Source information:
(* ===== verification/RangeTombstonesTheorems.v ===== *)
(** What lists of range tombstones promise: claims about [RangeTombstones], from the theory of
    [RangeTombstonesTheory].

    Applying is a pointwise maximum and does not depend on the order; it can be undone, at any
    moment; the difference of two lists is what one must be given to know as much as the
    other; search, slice and trim are what they say of the places that are covered; and the
    accumulator of a reader knows the tombstone of every row it passes. *)
From S2P Require Import Prelude Ordering Interval IntervalTheory Clustering RangeTombstones RangeTombstonesTheory.
Open Scope Z_scope.

Section theorems.
Context {V : Type} (types : list (V -> V -> comparison)) `{Htypes : !ColumnTypes types}.
Abbreviation range_tombstone := (range_tombstone V).
Abbreviation place := (@place V).
Abbreviation cmp := (place_compare types).
Abbreviation canonical := (canonical types).
Abbreviation covering := (covering types).
Abbreviation rt_wf := (rt_wf types).
Abbreviation rl_ok := (rl_ok types).
Abbreviation place_lt := (place_ltb types).
Ltac places ps := places_of types ps.

(** * Applying *)

(** What a range tombstone says of a place. *)
Definition contribution (x : place) (rt : range_tombstone) : option tombstone :=
  if covers types rt x then Some (rt_tomb rt) else None.

Lemma overlay_contribution rt x o : overlay types (lo rt) (hi rt) (rt_tomb rt) x o = omax o (contribution x rt).
Proof using. unfold overlay, contribution, covers. destruct (between _ _ _ _), o; done. Qed.

(** The two ways of applying one range tombstone. *)
Lemma rl_apply_spec l rt :
  rl_ok l -> rt_wf rt ->
  exists l', rl_apply types l rt = Ret l' /\ rl_ok l' /\
  forall x, covering (rl_values l') x = omax (covering (rl_values l) x) (contribution x rt).
Proof using Htypes.
  intros Hl Hrt. destruct (apply_recorded_spec types false l [] rt Hl Hrt) as (l' & ops & Heq & Hl' & _ & Hcov).
  unfold rl_apply. rewrite Heq. exists l'. split; [done|]. split; [done|].
  intros x. by rewrite Hcov, overlay_contribution.
Qed.

Lemma rl_apply_monotonically_spec l rt :
  rl_ok l -> rt_wf rt ->
  exists l', rl_apply_monotonically types l rt = Ret l' /\ rl_ok l' /\
  forall x, covering (rl_values l') x = omax (covering (rl_values l) x) (contribution x rt).
Proof using Htypes.
  intros Hl Hrt. destruct (apply_recorded_spec types true l [] rt Hl Hrt) as (l' & ops & Heq & Hl' & _ & Hcov).
  unfold rl_apply_monotonically. rewrite Heq. exists l'. split; [done|]. split; [done|].
  intros x. by rewrite Hcov, overlay_contribution.
Qed.

Lemma rl_apply_all_spec rts l :
  rl_ok l -> Forall rt_wf rts ->
  exists l', rl_apply_all types l rts = Ret l' /\ rl_ok l' /\
  forall x, covering (rl_values l') x = fold_left omax (contribution x <$> rts) (covering (rl_values l) x).
Proof using Htypes.
  intros Hl Hrts. revert l Hl. induction Hrts as [|rt rts Hrt _ IH]; intros l Hl; simpl; [by exists l|].
  destruct (rl_apply_spec l rt Hl Hrt) as (l1 & -> & Hl1 & Hcov1). cbn [mbind outcome_bind].
  destruct (IH l1 Hl1) as (l' & -> & Hl' & Hcov). exists l'. split; [done|]. split; [done|].
  intros x. by rewrite Hcov, Hcov1.
Qed.

(** ** Canonical lists *)

Lemma start_places_equal b b' :
  is_start_kind (bv_kind b) = is_start_kind (bv_kind b') ->
  (length (bv_prefix b) <= length types)%nat -> cmp (bound_place b) (bound_place b') = Eq -> bound_view_equal types b b' = true.
Proof using.
  destruct b as [p k], b' as [p' k']. unfold bound_place, bound_view_equal, place_compare. cbn [bv_prefix bv_kind fst snd].
  intros Hk Hlen Hcmp. destruct (place_weights types p p') as [Hw|Hw]; [|by destruct (proj1 (Hw _ _) Hcmp)].
  rewrite Hw, Z.compare_eq_iff in Hcmp. apply andb_true_iff. split.
  - apply bool_decide_eq_true. by destruct k, k'.
  - apply (place_key_equal types p p' 0); [done|]. unfold place_compare. cbn [fst snd]. by rewrite Hw.
Qed.

Lemma rt_places_equal rt rt' :
  rt_wf rt -> rt_wf rt' -> cmp (lo rt) (lo rt') = Eq -> cmp (hi rt) (hi rt') = Eq -> rt_tomb rt = rt_tomb rt' ->
  rt_equal types rt rt' = true.
Proof using.
  intros (Hs & He & Hsl & Hel) (Hs' & He' & _ & _) Hlo Hhi Ht. unfold rt_equal. rewrite Ht, bool_decide_eq_true_2 by done.
  rewrite !start_places_equal; unfold start_bound, end_bound; cbn [bv_kind bv_prefix]; congruence || done.
Qed.

Lemma covers_lo rt : rt_ok types rt -> covers types rt (lo rt) = true.
Proof using Htypes. intros [_ Hlt]. unfold covers, between. places [lo rt; hi rt]. Qed.

Lemma covering_lo rt l : rt_ok types rt -> covering (rt :: l) (lo rt) = Some (rt_tomb rt).
Proof using Htypes. intros. simpl. by rewrite covers_lo. Qed.

(** What begins later does not cover the beginning. *)
Lemma starts_first a l b k :
  canonical None (a :: l) -> canonical None (b :: k) -> (forall x, covering (a :: l) x = covering (b :: k) x) ->
  place_lt (lo a) (lo b) = false.
Proof using Htypes.
  intros (Ha & _ & _) (Hb & _ & Hk) Hcov. apply not_true_iff_false. intros Hlt. specialize (Hcov (lo a)).
  rewrite covering_lo in Hcov by done. simpl in Hcov. unfold covers, between in Hcov. rewrite Hlt in Hcov. simpl in Hcov.
  rewrite (covering_before types _ _ _ _ Hk) in Hcov; [done|]. destruct Hb as [_ Hb]. places [lo a; lo b; hi b].
Qed.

What you should do:
In the entries above, count the lines that include "exists" and write nothing but that number.

Your response:
7